What the task asks: Reproduce exactly the lines of the material beneath, from the line that contains "if IsEncrypted c" to the line that contains "ScalarNode => decrypt_scalar n", both included, and no other lines.
+ + + +
(** [encryptSecret], over the [walk] it falls back to. *)
Definition encryptSecret_with (walk : Node → M (result error Node))
    : Node → M (result error Node) :=
  fix encryptSecret n :=
    match n with
    | nilNode => mret (Ok n)
    | mkNode ScalarNode _ _ _ _ _ => scalar n
    | mkNode SequenceNode tag value style meta content =>
        try (each encryptSecret content) (λ content',
          mret (Ok (mkNode SequenceNode tag value style meta content')))
    | _ => walk n
    end.

(** The body of the loop of [mappingValues]. *)
Definition mappingValue_with (walk : Node → M (result error Node)) (key val : Node)
    : M (result error Node) :=
  match key with
  | nilNode => mret (Panic "nil pointer dereference")
  | mkNode _ _ value _ _ _ =>
      if isSecret value then encryptSecret_with walk val else walk val
  end.

Fixpoint walk (n : Node) : M (result error Node) :=
  match n with
  | nilNode => mret (Ok n)
  | mkNode kind tag value style meta content =>
      match kind with
      | MappingNode =>
          try (each_pair (mappingValue_with walk) content) (λ content',
            mret (Ok (mkNode kind tag value style meta content')))
      | DocumentNode | SequenceNode =>
          try (each walk content) (λ content',
            mret (Ok (mkNode kind tag value style meta content')))
      | ScalarNode | AliasNode | ZeroKind => mret (Ok n)
      end
  end.
Definition encryptSecret : Node → M (result error Node) := encryptSecret_with walk.
End encrypt.

(** ** Decrypting *)
Section decrypt.
Context {Ev W C : Type} `{Crypter Ev W C}.
Variable c : C.

Definition decrypt_scalar (n : Node) : result error Node :=
  match n with
  | nilNode => Panic "nil pointer dereference"
  | mkNode kind tag value style meta content =>
      if decide (tag ≠ str_tag) then Ok n else
      if negb (IsEncrypted c value) then Ok n else
      match Decrypt c value with
      | Err err => Err (Errorf 0 "%w: %w" [ErrYAMLDecrypt; err])
      | Panic s => Panic s
      | Ok plain =>
          if IsEncrypted c plain then Err ErrYAMLDecrypt
          else Ok (mkNode kind str_tag plain 0 meta content)
      end
  end.

(** [children] and [mappingValues], over the [walk] they call. *)
Definition children_with (walk : Node → result error Node)
    : list Node → result error (list Node) :=
  fix go l :=
    match l with
    | [] => Ok []
    | n :: l => n' ← walk n; l' ← go l; Ok (n' :: l')
    end.

Definition decrypt_values_with (walk : Node → result error Node)
    : list Node → result error (list Node) :=
  fix go l :=
    match l with
    | key :: val :: l => val' ← walk val; l' ← go l; Ok (key :: val' :: l')
    | l => Ok l
    end.

Fixpoint decrypt_walk (n : Node) : result error Node :=
  match n with
  | nilNode => Ok n
  | mkNode kind tag value style meta content =>
      match kind with
      | MappingNode =>
          content' ← decrypt_values_with decrypt_walk content;
          Ok (mkNode kind tag value style meta content')
      | ScalarNode => decrypt_scalar n
      | DocumentNode | SequenceNode | ZeroKind =>
          content' ← children_with decrypt_walk content;
          Ok (mkNode kind tag value style meta content')
      | AliasNode => Ok n
      end
  end.
End decrypt.

(** ** Documents *)
Section documents.
Context {Ev W C : Type} `{Crypter Ev W C}.
(** yaml.v3: [Unmarshal] into a zero [Node], and [Marshal]. *)
Variable Unmarshal : gostring → result error Node.
Variable Marshal : Node → result error gostring.

Definition is_zero (n : Node) : bool :=
  match n with mkNode ZeroKind _ _ _ _ _ => true | _ => false end.

(** The second component of the world is what the first of the optional
    [stats] arguments points to.  [None] is the nil predicate. *)
Definition EncryptBytes (b : gostring) (isSecret : option (gostring → bool)) (c : C)
    : Comp Ev (W * option Stats) (result error gostring) :=
  match isSecret with
  | None => mret (Err ErrNilPredicate)
  | Some isSecret =>
      if decide (b = []) then mret (Ok b) else
      match Unmarshal b with
      | Err err => mret (Err (Errorf 0 "%w: %w" [ErrYAMLDecode; err]))
      | Panic s => mret (Panic s)
      | Ok n =>
          if is_zero n then mret (Ok b) else
          try (walk c isSecret n) (λ n,
            match Marshal n with
            | Err err => mret (Err (Errorf 0 "%w: %w" [ErrYAMLEncode; err]))
            | r => mret r
            end)
      end
  end.

Definition DecryptBytes (b : gostring) (c : C) : result error gostring :=
  if decide (b = []) then Ok b else
  if negb (Contains b (StartTag c)) then Ok b else
  match Unmarshal b with
  | Err err => Err (Errorf 0 "%w: %w" [ErrYAMLDecode; err])
  | Panic s => Panic s
  | Ok n =>
      if is_zero n then Ok b else
      n ← decrypt_walk c n;
      match Marshal n with
      | Err err => Err (Errorf 0 "%w: %w" [ErrYAMLEncode; err])
      | r => r
      end
  end.
End documents.

(** ** What an injected crypter must promise

    [crypter_ok] is an invariant of its world.  A value it encrypts becomes
    one it recognises and can turn back, which no rule of [scalar] exempts
    from counting and which carries the start tag; it never panics. *)
Definition exempt (value : gostring) : bool :=
  bool_decide (ToLower value ∈ yamlBoolLiterals) || Contains value (str "{{").

Class CrypterLaws (Ev W C : Type) `{Crypter Ev W C} := {
  crypter_ok : C → W → Prop;
  encrypt_ok : ∀ c v w enc t w', crypter_ok c w → IsEncrypted c v = false →
    Encrypt c v w = (Ok enc, t, w') →
    crypter_ok c w' ∧ IsEncrypted c enc = true ∧ Decrypt c enc = Ok v ∧ exempt enc = false;
  encrypt_no_panic : ∀ c v w, crypter_ok c w → is_Panic (val (Encrypt c v w)) = false;
  decrypt_no_panic : ∀ c v, is_Panic (Decrypt c v) = false;
  encrypted_tag : ∀ c v, IsEncrypted c v = true → Contains v (StartTag c) = true;
}.

(** ** Specification *)

(** Induction that reaches the children. *)
Fixpoint Node_ind' (P : Node → Prop) (Hnil : P nilNode)
    (Hnode : ∀ kind tag value style meta content, Forall P content →
       P (mkNode kind tag value style meta content)) (n : Node) : P n :=
  match n with
  | nilNode => Hnil
  | mkNode kind tag value style meta content =>
      Hnode kind tag value style meta content
        ((fix go l : Forall P l :=
            match l with
            | [] => Forall_nil_2 P
            | x :: l => Forall_cons_2 P x l (Node_ind' P Hnil Hnode x) (go l)
            end) content)
  end.

Definition Value (n : Node) : gostring :=
  match n with nilNode => [] | mkNode _ _ value _ _ _ => value end.

(** Induction over the pairs of a mapping. *)
Lemma pairs_ind {A} (P : list A → Prop) :
  P [] → (∀ x, P [x]) → (∀ x y l, P l → P (x :: y :: l)) → ∀ l, P l.
Proof.
  intros H0 H1 H2 l. remember (length l) as n eqn:Hn. revert l Hn.
  induction (lt_wf n) as [n _ IH]. intros [|x [|y l]] ->; [done..|].
  apply H2. eapply IH; [|done]. simpl. lia.
Qed.

(** The values of a mapping under their keys, and related pairwise. *)
Section pairing.
Context {A : Type}.
Definition map_pairs (f : Node → Node → list A) : list Node → list A :=
  fix go l := match l with k :: v :: l => f k v ++ go l | _ => [] end.
Definition all2 (P : Node → Node → Prop) : list Node → list Node → Prop :=
  fix go l l' :=
    match l, l' with
    | [], [] => True
    | n :: l, n' :: l' => P n n' ∧ go l l'
    | _, _ => False
    end.
Definition all_pairs2 (P : Node → Node → Node → Prop) : list Node → list Node → Prop :=
  fix go l l' :=
    match l, l' with
    | k :: v :: l, k' :: v' :: l' => k' = k ∧ P k v v' ∧ go l l'
    | l, l' => l' = l
    end.
End pairing.

(** Facts about children carry over to lists of them. *)
Section lists_of_children.
Context {A : Type} (P : bool → Node → Node → Prop) (Q : A → A → Prop).
Variable f : bool → Node → list A.
Implicit Types l : list Node.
+ + + +
Expected output:
          if IsEncrypted c plain then Err ErrYAMLDecrypt
          else Ok (mkNode kind str_tag plain 0 meta content)
      end
  end.

(** [children] and [mappingValues], over the [walk] they call. *)
Definition children_with (walk : Node → result error Node)
    : list Node → result error (list Node) :=
  fix go l :=
    match l with
    | [] => Ok []
    | n :: l => n' ← walk n; l' ← go l; Ok (n' :: l')
    end.

Definition decrypt_values_with (walk : Node → result error Node)
    : list Node → result error (list Node) :=
  fix go l :=
    match l with
    | key :: val :: l => val' ← walk val; l' ← go l; Ok (key :: val' :: l')
    | l => Ok l
    end.

Fixpoint decrypt_walk (n : Node) : result error Node :=
  match n with
  | nilNode => Ok n
  | mkNode kind tag value style meta content =>
      match kind with
      | MappingNode =>
          content' ← decrypt_values_with decrypt_walk content;
          Ok (mkNode kind tag value style meta content')
      | ScalarNode => decrypt_scalar n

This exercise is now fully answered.